A tweet just alerted me to this report on the well-being of older Australians. I haven’t had time to read in detail but a quick skim seems to indicate it did all the “usual” things of checking correlations, doing PCA, etc and then “The final index was then calculated by averaging the five domain index_log”.


I cannot but help feel a little frustrated. I gave a talk on this subject 6 years ago in Sydney when working at UTS. Many of my top publications from my time in academia concerned the development and Australian usage of the ICECAP-O instrument (see chapter 12) as a measure of the well-being of (primarily but not just) older people. Advantages it has over the research in the report I’ve just read are the following:

  1. ICECAP-O doesn’t use variables that must be collected from official sources or be part of (say) the SEIFA. The five variables came from extensive qualitative work that established what it is about (say) housing uncertainty that really contributes to/takes away from well-being. We wanted the underlying key conceptual attributes of well-being. So whilst health (for instance) is valued, it is what it gives you in terms of independence, security, enjoyment of activities that really matters.

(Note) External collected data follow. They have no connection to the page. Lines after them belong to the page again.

(** the test of one waiter; [None] is the early return of -RT_EINVAL *)
Definition event_test (thread set : Z) : K (option bool) :=
  let* th := get_thread thread in
  if has_flag (event_info th) RT_EVENT_FLAG_AND then
    ret (Some (Z.land (event_set th) set =? event_set th))
  else if has_flag (event_info th) RT_EVENT_FLAG_OR then
    if truthy (Z.land (event_set th) set) then
      upd_thread thread (th_set_event (Z.land (event_set th) set) (event_info th));;
      ret (Some true)
    else ret (Some false)
  else ret None.

(** a satisfied waiter takes its flags, if it asked to, and runs again *)
Definition event_wake (event thread : Z) : K unit :=
  let* th := get_thread thread in
  when (has_flag (event_info th) RT_EVENT_FLAG_CLEAR)
    (let* set := get_event event in put_event event (Z.land set (Z.lnot (event_set th))));;
  let* _r := rt_thread_resume thread in ret tt.

(** The while loop. The successor is read before the thread leaves the list,
    so the loop visits the waiters there were. *)
Fixpoint event_send_loop (event : Z) (waiters : list Z) (need_schedule : bool) : K (option bool) :=
  match waiters with
  | [] => ret (Some need_schedule)
  | thread :: waiters =>
      let* set := get_event event in
      let* status := event_test thread set in
      match status with
      | None => ret None
      | Some true => event_wake event thread;; event_send_loop event waiters true
      | Some false => event_send_loop event waiters need_schedule
      end
  end.

Definition rt_event_send (event set : Z) : K Z :=
  assert_object event RT_Object_Class_Event;;
  if set =? 0 then ret (- RT_ERROR)
  else
    (let* old := get_event event in put_event event (Z.lor old set));;
    let* s := get in
    let* r := event_send_loop event (queue s (QSuspend event)) false in
    match r with
    | None => ret (- RT_EINVAL)
    | Some need_schedule => when need_schedule rt_schedule;; ret RT_EOK
    end.

(** the result is the error code with the value of *recved, if it was set *)
Definition rt_event_recv (event set option timeout : Z) : K (outcome (Z * Datatypes.option Z) Z) :=
  RT_DEBUG_IN_THREAD_CONTEXT;;
  assert_object event RT_Object_Class_Event;;
  if set =? 0 then ret (Done (- RT_ERROR, None))
  else
    let* thread := rt_thread_self in
    upd_thread thread (th_set_error RT_EOK);;
    let* evset := get_event event in
    let* ok :=
      (if has_flag option RT_EVENT_FLAG_AND then ret (Z.land evset set =? set)
       else if has_flag option RT_EVENT_FLAG_OR then ret (truthy (Z.land evset set))
       else raise AssertFailed) in
    if ok then
      upd_thread thread (th_set_event (Z.land evset set) option);;
      when (has_flag option RT_EVENT_FLAG_CLEAR) (put_event event (Z.land evset (Z.lnot set)));;
      let* th := get_thread thread in
      ret (Done (error th, Some (Z.land evset set)))
    else if timeout =? 0 then
      upd_thread thread (th_set_error (- RT_ETIMEOUT));;
      ret (Done (- RT_ETIMEOUT, None))
    else
      upd_thread thread (th_set_event set option);;
      let* flag := object_flag event in
      rt_ipc_list_suspend (QSuspend event) thread flag;;
      when (0 <? timeout) (start_timeout thread timeout);;
      rt_schedule;;
      ret (Pending thread).

Definition rt_event_recv_resumed (thread : Z) : K (Z * Datatypes.option Z) :=
  let* th := get_thread thread in
  if negb (error th =? RT_EOK) then ret (error th, None)
  else ret (error th, Some (event_set th)).

Definition rt_event_control (event cmd arg : Z) : K Z :=
  assert_object event RT_Object_Class_Event;;
  if cmd =? RT_IPC_CMD_RESET then
    rt_ipc_list_resume_all (QSuspend event);;
    put_event event 0;;
    rt_schedule;;
    ret RT_EOK
  else ret (- RT_ERROR).

(** * Preservation of the scheduler invariant *)
#[export] Hint Unfold get_event put_event : minv.
Lemma get_event_pres event : preserves sched_ok (get_event event).
Proof. unfold get_event. pres. Qed.
Lemma put_event_pres event set : preserves sched_ok (put_event event set).
Proof. unfold put_event. pres. Qed.
#[export] Hint Resolve get_event_pres put_event_pres : pres.
Lemma rt_event_init_pres event name flag : preserves sched_ok (rt_event_init event name flag).
Proof. unfold rt_event_init. pres. Qed.
Lemma rt_event_detach_pres event : preserves sched_ok (rt_event_detach event).
Proof. unfold rt_event_detach. pres. Qed.
Lemma rt_event_create_pres name flag : preserves sched_ok (rt_event_create name flag).
Proof. unfold rt_event_create. pres. Qed.
Lemma rt_event_delete_pres event : preserves sched_ok (rt_event_delete event).
Proof. unfold rt_event_delete. pres. Qed.
Lemma event_test_pres thread set : preserves sched_ok (event_test thread set).
Proof. unfold event_test. pres. Qed.
Lemma event_wake_pres event thread : preserves sched_ok (event_wake event thread).
Proof. unfold event_wake. pres. Qed.
#[export] Hint Resolve event_test_pres event_wake_pres : pres.
Lemma event_send_loop_pres event l b : preserves sched_ok (event_send_loop event l b).
Proof. revert b. induction l; intros b; cbn; pres. Qed.
#[export] Hint Resolve event_send_loop_pres : pres.
Lemma rt_event_send_pres event set : preserves sched_ok (rt_event_send event set).
Proof. unfold rt_event_send. pres. Qed.
Lemma rt_event_recv_pres event set option timeout s r s' :
  sched_ok s -> running_ok s -> rt_event_recv event set option timeout s = Ok (r, s') ->
  sched_ok s'.
Proof.
  intros Hok Hw Hm. unfold rt_event_recv in Hm. minv Hm; try done.
  all: try (by repeat (eapply sched_inv_upd; [|eassumption|done])).
  all: match goal with H : rt_ipc_list_suspend _ _ _ _ = _ |- _ =>
    eapply rt_ipc_list_suspend_ok in H; [|done|by repeat (eapply sched_inv_upd; [|eassumption|done])|] end.
  all: try (eapply rt_schedule_pres; [|eassumption]; first [done|by eapply start_timeout_pres]).
  all: intros th Hth; cbn in *; rewrite !lookup_insert_eq in *; simplify_eq;
    match goal with H : threads _ !! _ = Some _ |- _ => by apply (Hw _ H) end.
Qed.
Lemma rt_event_recv_resumed_pres t : preserves sched_ok (rt_event_recv_resumed t).
Proof. unfold rt_event_recv_resumed. pres. Qed.
Lemma rt_event_control_pres event cmd arg : preserves sched_ok (rt_event_control event cmd arg).
Proof. unfold rt_event_control. pres. Qed.
#[export] Hint Resolve rt_event_init_pres rt_event_detach_pres rt_event_create_pres
  rt_event_delete_pres rt_event_send_pres rt_event_recv_resumed_pres rt_event_control_pres : pres.

(** * What sending does *)

(** the flags a waiter receives from the set [set], if it is satisfied *)
Definition received (th : rt_thread) (set : Z) : option Z :=
  if has_flag (event_info th) RT_EVENT_FLAG_AND then
    if Z.land (event_set th) set =? event_set th then Some (event_set th) else None
  else if truthy (Z.land (event_set th) set) then Some (Z.land (event_set th) set) else None.

(** The abstract specification of rt_event_send: go through the waiters in
    order; a satisfied one receives its flags, and takes them out of the set
    if it asked to.  The result is the final set, the woken threads with what
    they received, and the threads that go on waiting. *)
Fixpoint event_serve (ths : gmap Z rt_thread) (set : Z) (waiters : list Z) :
    Z * list (Z * Z) * list Z :=
  match waiters with
  | [] => (set, [], [])
  | t :: waiters =>
      match ths !! t with
      | None => (set, [], t :: waiters)
      | Some th =>
          match received th set with
          | Some got =>
              let set' := if has_flag (event_info th) RT_EVENT_FLAG_CLEAR
                then Z.land set (Z.lnot got) else set in
              let r := event_serve ths set' waiters in (r.1.1, (t, got) :: r.1.2, r.2)
          | None => let r := event_serve ths set waiters in (r.1.1, r.1.2, t :: r.2)
          end
      end
  end.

  2. ICECAP-O is an individual-level one A4 page questionnaire. Four response categories per question means 4^5=1024 distinct “states” you could be in, each with its own percentage score. So slice and dice the data in far more flexible, disaggregated ways than what’s out there so far.

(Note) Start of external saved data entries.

(* ===== verification/MsgQueue.v ===== *)
(** The message queues of rt-thread/kernel/src/ipc.c: a singly linked queue of
    fixed-size messages in a pool of slots, the unused slots being on a free
    list.  A slot starts with its link word (struct rt_mq_message), the payload
    follows it. *)
From S2P Require Import Prelude KService Mem CpuPort Kernel Sched Object Timer Thread Ipc Mailbox.

(** * Definitions *)
Definition get_mq (mq : Z) : K rt_messagequeue := let* s := get in the (mqueues s !! mq).
Definition put_mq (mq : Z) (m : rt_messagequeue) : K unit := modify (set_mqueues (<[mq := m]>)).

Definition mq_set_entry v m := {| mq_msg_pool := mq_msg_pool m; msg_size := msg_size m;
  max_msgs := max_msgs m; mq_entry := v; msg_queue_head := msg_queue_head m;
  msg_queue_tail := msg_queue_tail m; msg_queue_free := msg_queue_free m |}.
Definition mq_set_head v m := {| mq_msg_pool := mq_msg_pool m; msg_size := msg_size m;
  max_msgs := max_msgs m; mq_entry := mq_entry m; msg_queue_head := v;
  msg_queue_tail := msg_queue_tail m; msg_queue_free := msg_queue_free m |}.
Definition mq_set_tail v m := {| mq_msg_pool := mq_msg_pool m; msg_size := msg_size m;
  max_msgs := max_msgs m; mq_entry := mq_entry m; msg_queue_head := msg_queue_head m;
  msg_queue_tail := v; msg_queue_free := msg_queue_free m |}.
Definition mq_set_free v m := {| mq_msg_pool := mq_msg_pool m; msg_size := msg_size m;
  max_msgs := max_msgs m; mq_entry := mq_entry m; msg_queue_head := msg_queue_head m;
  msg_queue_tail := msg_queue_tail m; msg_queue_free := v |}.

(** sizeof(struct rt_mq_message) *)
Definition MSG_HEADER : Z := 4.
(** msg->next and msg + 1 *)
Definition msg_next (msg : Z) : K Z := on_heap (on_ram (ld32 msg)).
Definition set_msg_next (msg v : Z) : K unit := on_heap (on_ram (st32 msg v)).
Definition msg_payload (msg : Z) : Z := msg + MSG_HEADER.

(** for (temp = 0; temp < mq->max_msgs; temp ++): put every slot on the free
    list; the list is returned *)
Fixpoint mq_link_slots (pool slot : Z) (n : nat) (temp free : Z) : K Z :=
  match n with
  | O => ret free
  | S n =>
      let head := pool + temp * slot in
      set_msg_next head free;;
      mq_link_slots pool slot n (temp + 1) head
  end.

(** initialise the lists of the message queue with [max] slots of [size] bytes *)
Definition mq_setup (mq pool size max : Z) : K unit :=
  let* free := mq_link_slots pool (size + MSG_HEADER) (Z.to_nat max) 0 RT_NULL in
  put_mq mq {| mq_msg_pool := pool; msg_size := size; max_msgs := max; mq_entry := 0;
    msg_queue_head := RT_NULL; msg_queue_tail := RT_NULL; msg_queue_free := free |};;
  queue_init (QSender mq).

Definition rt_mq_init (mq : Z) (name : list Z) (msgpool size pool_size flag : Z) : K Z :=
  rt_assert (negb (mq =? RT_NULL));;
  rt_object_init mq RT_Object_Class_MessageQueue name;;
  set_object_flag mq flag;;
  rt_ipc_object_init mq;;
  let size := u16 (RT_ALIGN size RT_ALIGN_SIZE) in
  mq_setup mq msgpool size (u16 (pool_size / (size + MSG_HEADER)));;
  ret RT_EOK.

Definition rt_mq_detach (mq : Z) : K Z :=
  assert_static mq RT_Object_Class_MessageQueue;;
  rt_ipc_list_resume_all (QSuspend mq);;
  rt_ipc_list_resume_all (QSender mq);;
  rt_object_detach mq;;
  ret RT_EOK.

Definition rt_mq_create (name : list Z) (size max flag : Z) : K Z :=
  RT_DEBUG_NOT_IN_INTERRUPT;;
  let* mq := rt_object_allocate RT_Object_Class_MessageQueue name in
  if mq =? RT_NULL then ret mq
  else
    set_object_flag mq flag;;
    rt_ipc_object_init mq;;
    let size := u16 (RT_ALIGN size RT_ALIGN_SIZE) in
    let max := u16 max in
    let* msgpool := on_heap (rt_malloc (u32 ((size + MSG_HEADER) * max))) in
    if msgpool =? RT_NULL then rt_object_delete mq;; ret RT_NULL
    else
      mq_setup mq msgpool size max;;
      ret mq.

Definition rt_mq_delete (mq : Z) : K Z :=
  RT_DEBUG_NOT_IN_INTERRUPT;;
  assert_dynamic mq RT_Object_Class_MessageQueue;;
  rt_ipc_list_resume_all (QSuspend mq);;
  rt_ipc_list_resume_all (QSender mq);;
  (let* m := get_mq mq in on_heap (rt_free (mq_msg_pool m)));;
  rt_object_delete mq;;
  ret RT_EOK.

(** take the slot [msg] off the free list *)
Definition mq_pop_free (mq msg : Z) : K unit :=
  let* m := get_mq mq in
  let* next := msg_next msg in
  put_mq mq (mq_set_free next m).
(** rt_memcpy (msg + 1, buffer, size) *)
Definition mq_copy_in (msg buffer size : Z) : K unit :=
  let* _d := on_heap (on_ram (rt_memcpy (msg_payload msg) buffer size)) in ret tt.

(** mq->entry ++ unless it is at its maximum; then wake a receiver *)
Definition mq_announce (mq : Z) : K (outcome Z wait) :=
  let* m := get_mq mq in
  if mq_entry m <? RT_MQ_ENTRY_MAX then
    put_mq mq (mq_set_entry (u16 (mq_entry m + 1)) m);;
    wake_one (QSuspend mq);;
    ret (Done RT_EOK)
  else ret (Done (- RT_EFULL)).

(** the end of rt_mq_send_wait, with the free slot [msg] *)
Definition mq_append (mq msg buffer size : Z) : K (outcome Z wait) :=
  mq_pop_free mq msg;;
  set_msg_next msg RT_NULL;;
  mq_copy_in msg buffer size;;
  let* m := get_mq mq in
  when (negb (msg_queue_tail m =? RT_NULL)) (set_msg_next (msg_queue_tail m) msg);;
  let m := mq_set_tail msg m in
  let m := if msg_queue_head m =? RT_NULL then mq_set_head msg m else m in
  put_mq mq m;;
  mq_announce mq.

(** while ((msg = mq->msg_queue_free) == RT_NULL), and the end *)
Definition mq_send_loop (mq buffer size thread timeout tick_delta : Z) : K (outcome Z wait) :=
  let* m := get_mq mq in
  let msg := msg_queue_free m in
  if msg =? RT_NULL then
    upd_thread thread (th_set_error RT_EOK);;
    if timeout =? 0 then ret (Done (- RT_EFULL))
    else
      let* flag := object_flag mq in
      let* w := block_on (QSender mq) thread flag timeout tick_delta in
      ret (Pending w)
  else mq_append mq msg buffer size.

Definition rt_mq_send_wait (mq buffer size timeout : Z) : K (outcome Z wait) :=
  assert_object mq RT_Object_Class_MessageQueue;;
  rt_assert (negb (buffer =? RT_NULL));;
  rt_assert (negb (size =? 0));;
  let* m := get_mq mq in
  if msg_size m <? size then ret (Done (- RT_ERROR))
  else
    let* thread := rt_thread_self in
    if ((msg_queue_free m =? RT_NULL) && (timeout =? 0))%bool then ret (Done (- RT_EFULL))
    else mq_send_loop mq buffer size thread timeout 0.

Definition rt_mq_send_wait_resumed (mq buffer size : Z) (w : wait) : K (outcome Z wait) :=
  let* r := wake_up w in
  match r with
  | inl e => ret (Done e)
  | inr w => mq_send_loop mq buffer size (w_thread w) (w_timeout w) (w_tick_delta w)
  end.

Definition rt_mq_send (mq buffer size : Z) : K (outcome Z wait) :=
  rt_mq_send_wait mq buffer size 0.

  3. The five domains are NOT simply averaged, nor do the response categories across domains be equally valued – e.g. the 2nd to top level of “love and friendship” is more highly valued, on average, than the top level of ANY of the other four other domains. They don’t all matter equally to older people. There is even a fair degree of heterogeneity AMONG older people as to the relative importance of these, heavily driven by factors such as marital status and gender. We used choice models to find this out and the findings are based on robust well-tested theoretical models.
  4. You can compare with (say) the SEIFA – we did this with the UK Index of Multiple Deprivation in one of my papers looking a British city – and get far better insights. So for instance, measures like the IMD/SEIFA can be misleading when they fail to capture measures of social capital or connectedness.

It’s a shame when disciplines don’t talk to one another. Things could move forward a lot more quickly. And as long as we use SEIFA/IMD type measures in policy, we’re going to be directing resources to the wrong people.